The game follows the Counter Terrorist Special Forces, an international anti-terrorism unit supported by an artificial intelligence system named Thesis. After the World Council moves to reassign Thesis from counterterrorism to military research, the CTSF is soon confronted by a series of coordinated terrorist attacks carried out across Europe and the Middle East. Operatives Raptor and Owl are deployed to respond to hijackings, bombings, missile threats, and fortified terrorist bases, while the attacks increasingly appear designed to compromise Thesis and undermine the CTSF itself.

The terrorists are eventually revealed to be part of the Nemesis Organization, led by former CTSF scientist Gregory Statszeck and supported by a rival artificial intelligence system called Nemesis.

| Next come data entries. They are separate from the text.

(** * Vue3Vscroll: the cumulative-height index and the window computation

    A shallow embedding of the script of [src/Vue3Vscroll.vue]: the
    accumulator array [rowInfo], its point update, resize and query functions,
    and [redraw] with its hysteresis test; and of [updateRow] and
    [updateHeight] of the wrapper component [Vue3VscrollSimple], which answer
    the event that [redraw] emits.

    Conventions of the embedding.
    - A JavaScript Number that holds a pixel quantity is modelled twice.
      As a [num] it is an exact rational or [NaN]: rounding is left out, so
      a property that speaks of the value of a sum is stated for whole
      numbers of pixels ([px], [px_index], [px_list]), on which the
      arithmetic of binary64 is exact.  In [Dbl] it is a binary64 number
      with the rounded operations of [F64]; the hysteresis test, whose band
      edges are products with the hysteresis ratio, is stated there.
    - A JavaScript Number that holds a row index, a length or a bit mask is a
      [Z]; the bit operators [&] and [^] go through [ToInt32].
    - The reactive refs of the component are the fields of [State]; the props
      are the fields of [Props]; what [redraw] reads from the DOM is [Dom].
    - [while] loops are defined by well-founded recursion, so every function
      is total, as the loops of the source are.

    Results.
    - The structure documented at [rowInfo] ([acc_ok]) is built by
      [updateAll] and kept by [update1] at a row of the index, by truncation
      and by [redraw]; on it [getRowTop] is the direct sum of the heights and
      [getRowIdx] locates the row of an offset, the last one of a run of rows
      of height 0.
    - The growing branch of [update] breaks the structure, and with it
      [getRowTop] and [getRowIdx].
    - [redraw] leaves the window alone exactly when both candidate indices
      are the current ones; the hysteresis test compares the cached
      boundary positions with bands around the current padded offsets, the
      edges being the Numbers that the script computes; a boundary kept by
      its band is not clamped to a list that has shrunk.
    - On Numbers that are not whole, [update1] stores the old height plus
      the rounded difference, and [getRowIdx] can stop one row short of a
      row top.
    - Whatever happens to the list, the cells of [rowInfo] stay finite
      numbers and 0 <= startIdx <= endIdx; while the list is not shorter than
      the window, the window stays within the list, [vlist] is the slice of
      the list at the window, and the wrapper's [updateHeight] on the emitted
      range returns and feeds the rendered heights into the index at the
      next [update]. *)

From Equations Require Import Equations.
From Stdlib Require Import ZArith QArith Qabs List Bool Lia Lqa Floats.
Import ListNotations.
(** * The notes store (state/store.js): a shallow embedding

    The store is a single state container with four asynchronous actions
    ([loadNotes], [addNote], [updateNote], [deleteNote]), one synchronous
    action ([selectNote]) and selectors ([selectedNote], [sortedNotes],
    [isLoading], [getError]).

    Embedding choices.
    - JavaScript values that cross the store boundary (action arguments,
      parsed JSON payloads) are values of [JsVal].  Numbers are the
      integer-valued doubles, the two infinities and [NaN].  A string is
      a Rocq [string]; where its UTF-16 code units matter, in the
      comparison and the lower-casing of titles by [sortedNotes], they
      are given by the engine ([StringEngine]), as is [toLowerCase].
      [uid] upper-cases digits in base 36, which are ASCII.
    - A note held by the store is a record whose [id] is a string and whose
      other fields may be absent ([None] stands for a missing, [undefined]
      or [null] property), so that the defaults the source applies
      ([a.title || ''], [existing.createdAt ?? Date.now()]) keep their
      meaning.
    - An action is a computation in a state-and-exception monad over
      [World]: the store state, the item kept in localStorage, the log of
      snapshots handed to the subscribers, the log of fetch calls and the
      read positions of the clock and of the random source.  [Returned r]
      is a promise resolved with [r] (or a plain return), [Thrown e] a
      promise rejected with [e].  A computation runs one action from its
      call to the settling of its promise, without interleaving with
      another action.
    - The environment ([Env]) fixes what the module reads from outside:
      the configured API base, whether [window] exists, the answers of
      [fetch], of [Date.now()] and of [Math.random()], whether the storage
      accepts a write, and the built-in coercions [String] and [Number] on
      values that are not already of the target type.
    - Console output, request headers and the subscriber callbacks
      themselves are left out; an emission is recorded as the snapshot the
      subscribers receive. *)

From Stdlib Require Import ZArith List String Ascii Bool Lia.
From Stdlib Require Import Permutation Sorted DecimalString.
Import ListNotations.

Local Open Scope string_scope.
Local Open Scope Z_scope.

(** ** JavaScript values *)

Set Warnings "-register-all".

Inductive JsNum : Type :=
| NaN
| Num (z : Z)
| PosInf
| NegInf.

Inductive JsVal : Type :=
| VUndefined
| VNull
| VBool (b : bool)
| VNum (n : JsNum)
| VStr (s : string)
| VArr (items : list JsVal)
| VObj (fields : list (string * JsVal)).

(** A thrown value: an [Error] (or a subclass) with its [message]. *)
Inductive Exn : Type :=
| JsError (message : string).

Definition message (e : Exn) : string :=
  match e with JsError m => m end.

Definition nonEmpty (s : string) : bool :=
  match s with EmptyString => false | String _ _ => true end.

(** [!!v] *)
Definition truthy (v : JsVal) : bool :=
  match v with
  | VUndefined | VNull => false
  | VBool b => b
  | VNum NaN => false
  | VNum (Num z) => negb (z =? 0)
  | VNum PosInf | VNum NegInf => true
  | VStr s => nonEmpty s
  | VArr _ | VObj _ => true
  end.

(** [v == null] *)
Definition nullish (v : JsVal) : bool :=
  match v with
  | VUndefined | VNull => true
  | _ => false
  end.

(** [a ?? b] *)
Definition coalesce (a b : JsVal) : JsVal :=
  if nullish a then b else a.

Fixpoint lookupField (k : string) (fields : list (string * JsVal)) : option JsVal :=
  match fields with
  | [] => None
  | (k', v) :: rest => if String.eqb k k' then Some v else lookupField k rest
  end.

(** [v.k] for a [v] that is neither [null] nor [undefined]; the keys read
    by the store (id, title, content, updatedAt, createdAt, notes, ...)
    are own properties of plain objects only. *)
Definition getProp (v : JsVal) (k : string) : JsVal :=
  match v with
  | VObj fields =>
      match lookupField k fields with
      | Some x => x
      | None => VUndefined
      end
  | _ => VUndefined
  end.

(** [v?.k] *)
Definition getPropOpt (v : JsVal) (k : string) : JsVal :=
  if nullish v then VUndefined else getProp v k.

As the conflict escalates, the organization targets CTSF senators and launches an assault on the CTSF base in Antarctica. During the attack, Owl is falsely suspected of betraying the unit after communications are disrupted, but Raptor helps clear his name.

The true antagonist is revealed to be Anton Call, Owl’s former partner, who seeks revenge against the CTSF. Owl and Raptor pursue and stop Call, preventing the destruction of the CTSF base. General Banner apologizes to Owl for doubting him and reflects on the bravery of the CTSF’s soldiers.

== Development ==
Early previews noted that CT Special Forces: Fire for Effect was in development with a 2005 release date, and the publisher noted in original releases that it was going to feature multiple characters and vehicles, with a new physics engine compared to their previous releases. The game's Development Director Graeme Boxall noted that they wanted to make the game feel more "high-end" than previous releases in the series.

== Reception ==
The game received mixed reviews from critics, with a 60% on Metacritic based on 10 reviews. GameSpots Alex Navarro criticized the game, saying that it was a "boring" version of what other games had already done. IGNs Tom McNamara noted that although the game had a higher level of polish compared to other budget European-developed games like Psychotoxic, it failed to meet the mark it was aiming for against classic games like Metal Gear Solid, Kill Switch, and others. TotalGames's Ryan King criticized how the difficulty of the game is created through unfair mechanics, which will make prospective players angry during their playthroughs.